CdTe is cheaper to produce than silicon panels and is 22.1% efficient in converting sunlight to electricity, the company said.
Next-Generation Batteries
That’s just the start: Demand is growing for the element in thermoelectric devices, and some next-generation batteries may use a combination of lithium and tellurium. Batteries are driving the switch to the new green economy, and cheap and efficient energy storage is fueling the surge.
First Tellurium partner Fenix Advanced Materials is working on such a battery with the University of British Columbia.
“All-solid-state, lithium-tellurium batteries enable higher energy output with an improved safety rating inside a smaller form factor, thereby expanding its possible applications,” said Dr. Jian Liu, Principal’s Research Chair in Energy Storage Technologies at UBC’s School of Engineering.
“The high purity of tellurium, along with the mineral’s overall attributes, makes it ideal as a rechargeable battery material.”
Market Demand Is Growing
The market for tellurium is expected to grow by about 60 metric tons from 2020 to 2024, according to research by Technavio.
“Factors such as increasing urban population, rise in disposable income, strong supply chain, and high internet penetration are driving the growth of the global consumer electronics market,” the research firm said in a release. “The increase in demand for consumer electronics will, in turn, drive the demand for tellurium over the forecast period.”
First Solar stopped its raw materials exploration program at Klondike in 2012 and sold the property to Colorado Klondike LLC, which optioned Klondike to First Tellurium.
“Surface sampling by First Solar Inc. in 2006 found very high tellurium grades of up to 3.3% (33,000 ppm), along with locally high gold grades,” the Colorado Geological Survey and the Colorado School of Mines reported on First Solar’s Klondike exploration. “Tellurium grades at Klondike were the highest encountered in the company’s nationwide exploration program.”
First Tellurium has been a quarterly pick of Chen’s several times in the past year. He recently wrote that the company could “have a huge 2023.”

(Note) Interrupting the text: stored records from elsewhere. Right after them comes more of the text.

(** ** Character classes *)

Definition in_range (lo hi : ascii) (c : ascii) : bool :=
  (code lo <=? code c)%N && (code c <=? code hi)%N.
Definition is_ascii_digit (c : ascii) : bool := in_range "0" "9" c.
Definition is_ascii_lower (c : ascii) : bool := in_range "a" "z" c.
Definition is_ascii_upper (c : ascii) : bool := in_range "A" "Z" c.
Definition is_ascii_alphanumeric (c : ascii) : bool :=
  is_ascii_digit c || is_ascii_lower c || is_ascii_upper c.
Definition is_ascii_byte (c : ascii) : bool := (code c <? 128)%N.
Definition is_ascii_control (c : ascii) : bool :=
  (code c <? 32)%N || (code c =? 127)%N.
Definition to_ascii_lowercase (c : ascii) : ascii :=
  if is_ascii_upper c then byte_of (code c + 32) else c.

(** ** Cutting *)

Fixpoint strip_prefix (p s : string) : option string :=
  match p, s with
  | "", _ => Some s
  | String a p, String b s => if ascii_eqb a b then strip_prefix p s else None
  | String _ _, "" => None
  end.

Definition starts_with (p s : string) : bool :=
  match strip_prefix p s with Some _ => true | None => false end.

(** [strip_suffix] with a one-byte character. *)
Fixpoint strip_suffix_char (c : ascii) (s : string) : option string :=
  match s with
  | "" => None
  | String a "" => if ascii_eqb a c then Some "" else None
  | String a s => String a <$> strip_suffix_char c s
  end.

Fixpoint split_once (c : ascii) (s : string) : option (string * string) :=
  match s with
  | "" => None
  | String a s =>
      if ascii_eqb a c then Some ("", s)
      else match split_once c s with
           | Some (l, r) => Some (String a l, r)
           | None => None
           end
  end.

(** [splitn(n, c)]: at most [n] parts, the last one holds the rest. *)
Fixpoint splitn (n : nat) (c : ascii) (s : string) : list string :=
  match n with
  | 0 => []
  | 1 => [s]
  | S n => match split_once c s with
           | Some (l, r) => l :: splitn n c r
           | None => [s]
           end
  end.

(** [split(c)]: every part. *)
Fixpoint split_char (c : ascii) (s : string) : list string :=
  match s with
  | "" => [""]
  | String a s =>
      if ascii_eqb a c then "" :: split_char c s
      else match split_char c s with
           | p :: ps => String a p :: ps
           | [] => [String a ""]
           end
  end.

Fixpoint trim_start_matches (c : ascii) (s : string) : string :=
  match s with
  | "" => ""
  | String a s' => if ascii_eqb a c then trim_start_matches c s' else s
  end.
(* ===== verification/Isupport.v ===== *)
(** * Case mapping and ISUPPORT (crates/cordiale-core/src/isupport.rs) *)

From S2P Require Import Prelude.
From S2P Require Import RustStr.
From S2P Require Import Interfaces.
From stdpp Require Import options.

(** ** Case folding *)

Module CaseMapping.
Inductive t := Ascii | Rfc1459 | Rfc1459Strict.

#[global] Instance eq_dec : EqDecision t.
Proof. solve_decision. Defined.

Fixpoint str_map (f : ascii -> ascii) (s : string) : string :=
  match s with "" => "" | String c s => String (f c) (str_map f s) end.

(** The fold of one character: the arms of the [match] in their order. *)
Definition fold_char (m : t) (c : ascii) : ascii :=
  if is_ascii_upper c then to_ascii_lowercase c
  else match m, c with
       | (Rfc1459 | Rfc1459Strict), "["%char => "{"%char
       | (Rfc1459 | Rfc1459Strict), "]"%char => "}"%char
       | (Rfc1459 | Rfc1459Strict), "\"%char => "|"%char
       | Rfc1459, "~"%char => "^"%char
       | _, _ => c
       end.

Definition fold (m : t) (name : string) : string := str_map (fold_char m) name.

Definition nick_eq (m : t) (left right : string) : bool :=
  bool_decide (fold m left = fold m right).

End CaseMapping.

(** ** The snapshot of a network *)

Record IsupportState := {
  chanmodes_a : list string;
  chanmodes_b : list string;
  chanmodes_c : list string;
  chanmodes_d : list string;
  list_modes_queryable : list string;
  prefix : gmap string string;
  prefix_order : list string;
  chantypes : list string;
  casemapping : CaseMapping.t;
  maxlist : gmap string N;
  nicklen : option N;
  channellen : option N;
  topiclen : option N;
  frame_budget_base : N;
  network : option string;
}.

Definition DEFAULT_PREFIXES : list (string * string) :=
  [("q", "~"); ("a", "&"); ("o", "@"); ("h", "%"); ("v", "+")].

Definition prefix_symbol_for_mode (isupport : option IsupportState) (letter : string)
    : option string :=
  match isupport with
  | Some state => prefix state !! letter
  | None => snd <$> List.find (fun p => bool_decide (p.1 = letter)) DEFAULT_PREFIXES
  end.

Definition mode_takes_param (isupport : option IsupportState) (letter : string)
    (adding : bool) : bool :=
  match isupport with
  | Some state =>
      let listed modes := contains modes letter in
      listed (chanmodes_a state)
      || listed (chanmodes_b state)
      || (adding && listed (chanmodes_c state))
  | None =>
      contains ["b"; "e"; "I"; "k"] letter || (adding && bool_decide (letter = "l"))
  end.

(** The loop over the characters of a MODE: the iterator over the arguments
    and the sign are its state. *)
Fixpoint mode_changes_loop (isupport : option IsupportState) (chars : list string)
    (args : list string) (adding : bool) : list (bool * string * string) :=
  match chars with
  | [] => []
  | ch :: chars =>
      if decide (ch = "+") then mode_changes_loop isupport chars args true
      else if decide (ch = "-") then mode_changes_loop isupport chars args false
      else
        match prefix_symbol_for_mode isupport ch with
        | Some symbol =>
            match args with
            | nick :: args => (adding, symbol, nick) :: mode_changes_loop isupport chars args adding
            | [] => mode_changes_loop isupport chars [] adding
            end
        | None =>
            if mode_takes_param isupport ch adding
            then mode_changes_loop isupport chars (tail args) adding
            else mode_changes_loop isupport chars args adding
        end
  end.

Definition prefix_mode_changes (modes : string) (args : list string)
    (isupport : option IsupportState) : list (bool * string * string) :=
  mode_changes_loop isupport (utf8_chars modes) args true.

Definition prefix_symbol_order (isupport : option IsupportState) : list string :=
  match isupport with
  | Some state =>
      match prefix_order state with
      | [] => ["~"; "&"; "@"; "%"; "+"]
      | order => omap (fun mode => prefix state !! mode) order
      end
  | None => ["~"; "&"; "@"; "%"; "+"]
  end.

(** ** Reading a snapshot *)

Record IsupportChanged := {
  network_id : Z;
  state : IsupportState;
}.

Section Parse.
Context {J : Json}.

Definition positive_integer (v : value) : option N :=
  n ← as_u64 v; if (0 <? n)%N then Some n else None.

Definition nullable_positive_integer (v : value) : option (option N) :=
  if is_null v then Some None else Some <$> positive_integer v.

Definition string_array (v : value) : option (list string) :=
  items ← as_array v; mapM as_str items.

(** [collect] of an object into a map of the same keys: one bad member makes
    the whole map [None]. *)
Definition collect_map {A} (f : value -> option A) (m : gmap string value)
    : option (gmap string A) :=
  if decide (map_Forall (fun _ v => is_Some (f v)) m) then Some (omap f m) else None.

Definition string_map (v : value) : option (gmap string string) :=
  m ← as_object_map v; collect_map as_str m.

Definition positive_integer_map (v : value) : option (gmap string N) :=
  m ← as_object_map v; collect_map positive_integer m.

Definition casemapping_of (text : string) : option CaseMapping.t :=
  if decide (text = "ascii") then Some CaseMapping.Ascii
  else if decide (text = "rfc1459") then Some CaseMapping.Rfc1459
  else if decide (text = "rfc1459_strict") then Some CaseMapping.Rfc1459Strict
  else None.

Definition network_token (field : option value) : option (option string) :=
  match field with
  | None => Some None
  | Some v => if is_null v then Some None else Some <$> as_str v
  end.

Definition parse_isupport_changed (payload : value) : option IsupportChanged :=
  kind ← json_get payload "kind" ≫= as_str;
  if negb (bool_decide (kind = "isupport_changed")) then None else
  network_id ← json_get payload "network_id" ≫= as_i64;
  if (network_id <=? 0)%Z then None else
  casemapping ← (json_get payload "casemapping" ≫= as_str) ≫= casemapping_of;
  frame_budget_base ← json_get payload "frame_budget_base" ≫= positive_integer;
  network ← network_token (json_get payload "network");
  chanmodes_a ← json_get payload "chanmodes_a" ≫= string_array;
  chanmodes_b ← json_get payload "chanmodes_b" ≫= string_array;
  chanmodes_c ← json_get payload "chanmodes_c" ≫= string_array;
  chanmodes_d ← json_get payload "chanmodes_d" ≫= string_array;
  list_modes_queryable ← json_get payload "list_modes_queryable" ≫= string_array;
  prefix ← json_get payload "prefix" ≫= string_map;
  prefix_order ← json_get payload "prefix_order" ≫= string_array;
  chantypes ← json_get payload "chantypes" ≫= string_array;
  maxlist ← json_get payload "maxlist" ≫= positive_integer_map;
  nicklen ← json_get payload "nicklen" ≫= nullable_positive_integer;
  channellen ← json_get payload "channellen" ≫= nullable_positive_integer;
  topiclen ← json_get payload "topiclen" ≫= nullable_positive_integer;
  Some {|
    network_id := network_id;
    state := {|
      chanmodes_a := chanmodes_a; chanmodes_b := chanmodes_b;
      chanmodes_c := chanmodes_c; chanmodes_d := chanmodes_d;
      list_modes_queryable := list_modes_queryable;
      prefix := prefix; prefix_order := prefix_order; chantypes := chantypes;
      casemapping := casemapping; maxlist := maxlist; nicklen := nicklen;
      channellen := channellen; topiclen := topiclen;
      frame_budget_base := frame_budget_base; network := network;
    |};
  |}.
End Parse.

(** ** Case folding: lemmas *)

Lemma fold_char_idem m c :
  CaseMapping.fold_char m (CaseMapping.fold_char m c) = CaseMapping.fold_char m c.
Proof. by destruct m, c as [[] [] [] [] [] [] [] []]; vm_compute. Qed.

Lemma fold_idem m s : CaseMapping.fold m (CaseMapping.fold m s) = CaseMapping.fold m s.
Proof.
  unfold CaseMapping.fold. induction s as [|c s IH]; [done|]. simpl.
  by rewrite fold_char_idem, IH.
Qed.

(** A fold leaves every byte of a longer character alone, so the text stays
    valid UTF-8. *)
Lemma fold_char_non_ascii m c :
  is_ascii_byte c = false -> CaseMapping.fold_char m c = c.
Proof. destruct m, c as [[] [] [] [] [] [] [] []]; vm_compute; congruence. Qed.

Lemma fold_length m s : String.length (CaseMapping.fold m s) = String.length s.
Proof. unfold CaseMapping.fold. induction s as [|c s IH]; simpl; congruence. Qed.

(** A mapping with more upper-case letters folds after one with fewer. *)
Definition coarser (m m' : CaseMapping.t) : bool :=
  match m, m' with
  | CaseMapping.Ascii, _ => true
  | CaseMapping.Rfc1459Strict, (CaseMapping.Rfc1459Strict | CaseMapping.Rfc1459) => true
  | CaseMapping.Rfc1459, CaseMapping.Rfc1459 => true
  | _, _ => false
  end.

Lemma fold_coarser m m' s :
  coarser m m' = true -> CaseMapping.fold m' (CaseMapping.fold m s) = CaseMapping.fold m' s.
Proof.
  intros Hm. unfold CaseMapping.fold. induction s as [|c s IH]; [done|]. simpl.
  rewrite IH. f_equal. clear IH.
  by destruct m, m'; try discriminate Hm; destruct c as [[] [] [] [] [] [] [] []]; vm_compute.
Qed.

Lemma nick_eq_spec m a b :
  CaseMapping.nick_eq m a b = true <-> CaseMapping.fold m a = CaseMapping.fold m b.
Proof. apply bool_decide_eq_true. Qed.

(** ** MODE parameters: a reference definition *)

(** The letters of a MODE with their signs. *)
Fixpoint signed_letters (chars : list string) (adding : bool) : list (bool * string) :=
  match chars with
  | [] => []
  | ch :: chars =>
      if decide (ch = "+") then signed_letters chars true
      else if decide (ch = "-") then signed_letters chars false
      else (adding, ch) :: signed_letters chars adding
  end.

Section Modes.
Context (isupport : option IsupportState).

(** Whether a signed letter takes a parameter at all. *)
Definition takes (sl : bool * string) : bool :=
  match prefix_symbol_for_mode isupport sl.2 with
  | Some _ => true
  | None => mode_takes_param isupport sl.2 sl.1
  end.

(** The parameter of the letter number [i] is the one at the number of earlier
    letters that take one. *)
Definition change_at (letters : list (bool * string)) (args : list string) (i : nat)
    : option (bool * string * string) :=
  '(adding, letter) ← letters !! i;
  symbol ← prefix_symbol_for_mode isupport letter;
  nick ← args !! length (filter (fun sl => takes sl = true) (take i letters));
  Some (adding, symbol, nick).

Definition changes_by_index (letters : list (bool * string)) (args : list string)
    : list (bool * string * string) :=
  omap (change_at letters args) (seq 0 (length letters)).

Lemma changes_by_index_cons sl letters args :
  changes_by_index (sl :: letters) args =
    (match prefix_symbol_for_mode isupport sl.2, args with
     | Some symbol, nick :: _ => [(sl.1, symbol, nick)]
     | _, _ => []
     end) ++ changes_by_index letters (if takes sl then tail args else args).
Proof.
  unfold changes_by_index. cbn [length seq]. rewrite omap_cons, <-fmap_S_seq.
  assert (omap (change_at (sl :: letters) args) (S <$> seq 0 (length letters)) =
          omap (change_at letters (if takes sl then tail args else args))
            (seq 0 (length letters))) as ->.
  { rewrite list_omap_fmap. apply list_omap_ext. apply Forall_Forall2_diag, Forall_true.
    intros i. unfold change_at, compose. simpl.
    destruct (letters !! i) as [[ad l]|]; [|done]. simpl.
    destruct (prefix_symbol_for_mode isupport l); [|done]. simpl.
    destruct (takes sl) eqn:Ht.
    - rewrite filter_cons_True by done. simpl. by destruct args.
    - rewrite filter_cons_False by congruence. done. }
  f_equal. unfold change_at. destruct sl as [ad l]. simpl.
  destruct (prefix_symbol_for_mode isupport l); [|done]. simpl. by destruct args.
Qed.

Lemma mode_changes_loop_by_index chars args adding :
  mode_changes_loop isupport chars args adding =
  changes_by_index (signed_letters chars adding) args.
Proof.
  revert args adding. induction chars as [|ch chars IH]; intros args adding; [done|].
  simpl. case_decide; [apply IH|]. case_decide; [apply IH|].
  rewrite changes_by_index_cons. unfold takes. cbn [fst snd].
  destruct (prefix_symbol_for_mode isupport ch) as [symbol|].
  - destruct args; simpl; by rewrite IH.
  - by destruct (mode_takes_param isupport ch adding); simpl; rewrite IH.
Qed.
End Modes.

“We will hit the jackpot as FTEL is the only pure play in tellurium,” Chen wrote.
Technical analyst Clive Maund rated First Tellurium as an immediate Buy in March.
Ownership and Share Structure
According to the company, 11% of First Tellurium is owned by management and insiders.
Docherty owns 10.6% or 7.7 million shares, Director Josef Anthony Steve Fogarassy has 1.38% or 1 million shares, and Director Lyle Allen Schwabe has 0.73% or 0.53 million shares. The rest is retail.
The company has a market cap of CA$8.36 million, with about 73 million shares outstanding and 63.4 million free-floating. It trades in a 52-week range of CA$0.25 and CA$0.085.